Inde: la Cour suprême se penche sur la répudiation express

New Delhi — La Cour suprême de l’Inde a ouvert jeudi son examen de la légalité du divorce par répudiation express de la femme autorisé chez les musulmans, un dossier brûlant qui touche au coeur de la conception de la laïcité du pays. Pratique interdite dans de nombreux pays musulmans mais acceptée en Inde, il suffit à un homme de prononcer trois fois « je divorce » (« talaq, talaq, talaq ») pour répudier sa femme. Des médias se sont fait l’écho de cas de divorces par lettre, Skype ou même message Whatsapp en Inde.
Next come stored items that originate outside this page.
(** X13. From the dashboard to the kiosk.  [updateOrderStatus] on a stored
    id posts exactly one event and calls every registered listener with
    it; that event is one the tracker of that order reacts to and the
    trackers of other orders ignore.  The run of [checkStatus] it triggers
    finds the order under the new status and takes it as the new snapshot;
    it raises the prominent alert when the new status is [ready] and the
    snapshot held was not, and the soft alert when the new status is
    [preparing] and the snapshot held was [pending]. *)
Theorem updateOrderStatus_then_checkStatus st orderId status prev :
  (∃ o, o ∈ parse (hm_pos_orders (storage st)) ∧ Order.id o = orderId) →
  let st' := updateOrderStatus react orderId status st in
  let effects := checkStatus orderId (Some prev) st' in
  (∃ event,
     posted st' = posted st ++ [event]
     ∧ calls st' = calls st ++ deliveries event (listeners st)
     ∧ event = STATUS_UPDATE orderId status
     ∧ tracksEvent orderId event = true
     ∧ (∀ other, other ≠ orderId → tracksEvent other event = false))
  ∧ (∃ fresh, Order.id fresh = orderId
              ∧ Order.status fresh = status
              ∧ last effects = Some (setActiveOrder fresh))
  ∧ (status = ready → Order.status prev ≠ ready → prominentAlert effects)
  ∧ (status = preparing → Order.status prev = pending → softAlert effects).
Proof.
  intros Hex st' effects.
  destruct (find_order_Some orderId st Hex) as (i & order & Hfind).
  destruct (updateOrderStatus_found st orderId status i order Hfind)
    as (Hst' & _ & Hfind').
  pose proof Hfind as (_ & Hid & _)%list_find_Some.
  pose proof (checkStatus_found st' orderId prev i _ Hfind') as Heff.
  fold effects in Heff. simpl in Heff.
  split_and!.
  - exists (STATUS_UPDATE orderId status). split_and!.
    + subst st'. by rewrite Hst', broadcastUpdate_posted.
    + subst st'. by rewrite Hst', broadcastUpdate_calls.
    + done.
    + simpl. by apply bool_decide_eq_true.
    + intros other Hother. simpl. apply bool_decide_eq_false. congruence.
  - exists (Order.set_status status order).
    split_and!; [exact Hid|reflexivity|].
    rewrite Heff, !app_assoc. apply last_snoc.
  - intros -> Hprev. rewrite Heff. unfold prominentAlert.
    rewrite (decide_True (P := Order.status prev ≠ ready ∧ _)) by done.
    rewrite !elem_of_app, !elem_of_cons. tauto.
  - intros -> Hprev. rewrite Heff. unfold softAlert.
    rewrite (decide_True (P := Order.status prev = pending ∧ _)) by done.
    rewrite !elem_of_app, !elem_of_cons. tauto.
Qed.
(* ================================================================== *)
(** ** Request categorizer *)
(* ================================================================== *)

(** [categorize_request] (lines 60-68). *)
Definition categorize_request (request : string) : string :=
  let text := lower request in
  if contains "doctor" text || contains "hospital" text || contains "nurse" text
  then "medical_comfort"
  else if contains "space" text || contains "planet" text
          || contains "rocket" text || contains "star" text
  then "space_adventure"
  else if contains "animal" text || contains "cat" text || contains "dog" text
          || contains "forest" text || contains "farm" text
  then "animal_friendship"
  else "generic".

(* ================================================================== *)
(** ** The world and the monad of effects *)
(* ================================================================== *)

(** What [openai.ChatCompletion.create] is called with (lines 22-28); the
    single user message is kept by its content. *)
Record ChatRequest : Type := mkRequest {
  rq_model : string;
  rq_content : string;
  rq_stream : bool;
  rq_max_tokens : Z;
  rq_temperature : float
}.

(** The surroundings of a run.
    - [api_key_env] is [os.getenv("OPENAI_API_KEY")].
    - [service] is the text service: given the requests already made and the
      present one, the content of its first choice, or the exception it
      raises.
    - [sent] logs the requests made, oldest first.
    - [stdin] holds the lines still to be read, [stdout] what was written.
    - [rng] is the random tape and [rng_used] the number of draws taken. *)
Record World : Type := mkWorld {
  api_key_env : option string;
  service : list ChatRequest -> ChatRequest -> outcome string;
  sent : list ChatRequest;
  stdin : list string;
  stdout : list string;
  rng : nat -> nat;
  rng_used : nat
}.

Definition set_sent (w : World) (l : list ChatRequest) : World :=
  mkWorld (api_key_env w) (service w) l (stdin w) (stdout w) (rng w) (rng_used w).

Definition set_io (w : World) (i o : list string) : World :=
  mkWorld (api_key_env w) (service w) (sent w) i o (rng w) (rng_used w).

Definition set_rng_used (w : World) (n : nat) : World :=
  mkWorld (api_key_env w) (service w) (sent w) (stdin w) (stdout w) (rng w) n.

(** Computations: a result or an exception, and the world afterwards. *)
Definition M (A : Type) : Type := World -> outcome A * World.

Definition ret {A : Type} (a : A) : M A := fun w => (Ok a, w).

Definition raise {A : Type} (e : exn) : M A := fun w => (Raise e, w).

Definition bind {A B : Type} (c : M A) (k : A -> M B) : M B :=
  fun w =>
    match c w with
    | (Ok a, w') => k a w'
    | (Raise e, w') => (Raise e, w')
    end.

Definition lift {A : Type} (r : outcome A) : M A := fun w => (r, w).

Notation "x <- c ;; k" := (bind c (fun x => k))
  (at level 61, c at next level, right associativity).
Notation "' pat <- c ;; k" := (bind c (fun x => match x with pat => k end))
  (at level 61, pat pattern, c at next level, right associativity).
Notation "c ;; k" := (bind c (fun _ => k))
  (at level 61, right associativity).

(** [print(s)]. *)
Definition print (s : string) : M unit :=
  fun w => (Ok tt, set_io w (stdin w) (stdout w ++ [s ++ nl])).

(** [input(prompt)]: writes the prompt, reads one line; [EOFError] when no
    line is left. *)
Definition input (prompt : string) : M string :=
  fun w =>
    match stdin w with
    | [] => (Raise EOFError, set_io w [] (stdout w ++ [prompt]))
    | line :: rest => (Ok line, set_io w rest (stdout w ++ [prompt]))
    end.

(** [random.choice(seq)]: the element at a random index below [len(seq)],
    [IndexError] on an empty sequence. The index is the next draw of the
    tape, folded into range. *)
Definition random_choice (seq : list string) : M string :=
  fun w =>
    match seq with
    | [] => (Raise IndexError, w)
    | x :: _ =>
        (Ok (nth (rng w (rng_used w) mod List.length seq)%nat seq x),
         set_rng_used w (S (rng_used w)))
    end.

(** The request reaches the service: it is logged and answered. *)
Definition create (rq : ChatRequest) : M string :=
  fun w => (service w (sent w) rq, set_sent w (sent w ++ [rq])).

(** [not openai.api_key]: the variable is unset, or set to the empty string. *)
Definition key_missing (k : option string) : bool :=
  match k with
  | Some s => negb (truthy s)
  | None => true
  end.

(** [call_model] (lines 16-29). An omitted keyword argument is [None] and
    takes the default of the signature. *)
Definition call_model (prompt : string) (max_tokens : option Z)
    (temperature : option float) : M string :=
  let max_tokens := match max_tokens with Some n => n | None => 1500 end in
  let temperature :=
    match temperature with Some t => t | None => decimal 4 10 end in
  fun w =>
    if key_missing (api_key_env w)
    then raise (RuntimeError "Please set the OPENAI_API_KEY environment variable.") w
    else create (mkRequest "gpt-3.5-turbo" prompt false max_tokens temperature) w.

(* ================================================================== *)
(** ** Moral selection and safety *)
(* ================================================================== *)

(** [SAFE_MORALS] (lines 74-85). *)
Definition SAFE_MORALS : list string := [
  "Kindness to others is important.";
  "Sharing and generosity make everyone happier.";
  "Being honest and telling the truth matters.";
  "It is okay to be afraid; courage means trying anyway.";
  "Friends help each other and work together.";
  "Taking care of the world and nature is important.";
  "Everyone makes mistakes, and we can learn from them.";
  "Being patient and not giving up helps you grow.";
  "It is important to be yourself and accept who you are.";
  "Helping others when they need it is a good thing."
].

(** Three double quotes, as the instructions fence the texts they embed. *)
Definition dq3 : string := dq ++ dq ++ dq.

(** The instruction composed by [classify_moral_safety] (lines 107-131). *)
Definition classify_moral_safety_prompt (moral : string) (age : Z) : string :=
  "
    You are a safety and ethics classifier for children's bedtime story morals.

    A parent has requested the following moral/lesson for a story intended for a child
    who is " ++
  str_of_int age ++
  " years old (between 5 and 10):

    MORAL:
    " ++
  dq3 ++
  moral ++
  dq3 ++
  "

    Your task:
    - Decide if this moral is SAFE and AGE-APPROPRIATE for a 5–10 year old child.
    - A safe moral should emphasize positive traits such as kindness, empathy,
    cooperation, honesty, curiosity, patience, courage, self-acceptance,
    responsibility, or gentle resilience.
    - A moral is UNSAFE if it encourages harm, hatred, exclusion, bullying, cruelty,
    risky or illegal behavior, unhealthy relationships, self-blame, extreme
    self-sacrifice, or anything that could be psychologically harmful or confusing
    to a young child.

    Return EXACTLY ONE WORD (no explanation):
    Either:
    SAFE
    or
    UNSAFE
    ".

(** The instruction composed by [generate_story] (lines 169-212). *)
Definition generate_story_prompt (request : string) (age : Z) (category : string) (length_minutes : float) (moral : string) (target_words : Z) : string :=
  "
You are an expert fiction writer.

Goal:
Write a bedtime story appropriate for a child who is " ++
  str_of_int age ++
  " years old (ages 5–10).

USER REQUEST:
" ++
  dq3 ++
  request ++
  dq3 ++
  "

CATEGORY: " ++
  category ++
  "

DESIRED MORAL / LESSON:
" ++
  dq3 ++
  moral ++
  dq3 ++
  "

The story should clearly embody this moral through the actions, choices,
and growth of the main character. Do not lecture; show the moral through the story. The main character should learn the moral themselves through the challenge.

Story length requirements:
- The story should take about " ++
  format_1f length_minutes ++
  " minutes to read aloud.
- Aim for approximately " ++
  str_of_int target_words ++
  " words total (±20% is okay).
- Use clear paragraphs and simple sentence structures.

Content requirements:
- Create characters and worlds that will capture their imaginations and emotions.
- Use sensory-rich descriptions so the child can visualize the scene.
- The main character should be a child. THey should be kind, curious, or brave - but not perfect. Trying is beautiful.
- The story is about the character's inner journey, not the external events.

Safety requirements:
- Keep your target audience of young children firmly in mind.
- No violence, no scary imagery, no injuries, no blood, no abuse, no self-harm, no sexual content.

Story structure requirements:
    Write the story in 6 acts:

    Act 1 — This part introduces: The main character (who they are, what they care about), Where they are (setting), What they want (desire)
    Act 2 - The Inciting Incident: Something small changes. Something unexpected that sparks curiosity or tension. This gives the story momentum.
    Act 3 - Rising Action: Here, the character: Learns something new, meets someone helpful, faces a challenge. The purpose is to grow the character and gently stimulate imagination.
    Act 4 - The Turning Point/Climax: A moment of high tension. The moment of insight. The moment of connection. The moment of emotional discovery.
    Act 5 - The Resolution: The challenge is resolved. The purpose is to give closure and to emphasize THE MORAL OF THE STORY.
    Act 6 - The Denouement (The Sleepy Landing): A peaceful ladning where the world becomes quiet, the tone slows down, the atmosphere becomes cozy. The purpose is to physically prime the child's nervous system for sleep.

Write the full story now:
".

(** The instruction composed by [judge_story] (lines 222-283). *)
Definition judge_story_prompt (story : string) (age : Z) (length_minutes : float) (target_words : Z) : string :=
  "
You are a strict, detail-oriented safety and quality classifier for children's bedtime stories.
Your job is to evaluate whether a story is fully safe, age-appropriate, calming, and emotionally
supportive for a child who is " ++
  str_of_int age ++
  " years old (between 5 and 10).

The story should take about " ++
  format_1f length_minutes ++
  " minutes to read aloud (~" ++
  str_of_int target_words ++
  " words).

Evaluate the story according to the following clearly-defined metrics.
For each category, provide a score from 1–10 (higher = safer / better / more appropriate).

SAFETY & QUALITY METRICS:

1. age_appropriateness
   - Is the language, theme, and content suitable for ages 5–10?

2. violence_safety
   - No harm, danger, threats, weapons, physical conflict, or injuries.

3. fear_safety
   - No scary imagery, dark tension, frightening creatures, or anxiety-inducing scenes.

4. medical_safety
   - No medical advice, diagnoses, procedures, or descriptions of illness/injury.

5. emotional_tone
   - Calm, gentle, reassuring emotional atmosphere.

6. language_complexity
   - Simple vocabulary, short sentences, concrete imagery appropriate for ages 5–10.

7. social_safety
   - No bullying, humiliation, exclusion, stereotypes, or harmful interpersonal behavior.

8. real_world_safety
   - No encouragement of unsafe behaviors (wandering alone at night, climbing dangerous places).

9. sensory_safety
   - Avoids overstimulating sensory descriptions (chaos, loud noises, fast danger, flashing lights).

10. moral_clarity
    - The story reinforces positive social-emotional lessons suitable for young children.

11. ending_serenity
    - Ends with a peaceful, calming image appropriate for bedtime.

12. length_match
    - Does the story roughly match the intended length (~" ++
  str_of_int target_words ++
  " words ±20%)?

RETURN FORMAT:

A. A list of scores (1–10) for each metric in the order above.
B. A short bullet list of specific improvements to make the story:
   - clearer,
   - more soothing,
   - safer across all metrics,
   - and closer to the intended length (if needed).

Do NOT rewrite the story; only critique it.

STORY TO EVALUATE:
" ++
  dq3 ++
  story ++
  dq3 ++
  "
".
Plusieurs femmes musulmanes divorcées de cette manière avaient engagé des démarches devant la Cour suprême pour obtenir l’interdiction de cette procédure. « Nous avons dit à la cour que cette pratique n’a aucun fondement dans la loi ou le Coran », a déclaré Balaji Srinivasan, avocat d’une femme dont le mari avait laissé la formule funeste écrite sur un bout de papier. Un panel de cinq juges des principales religions d’Inde — hindouisme, islam, christianisme, sikhisme et zoroastrisme — devrait rendre sa décision la semaine prochaine.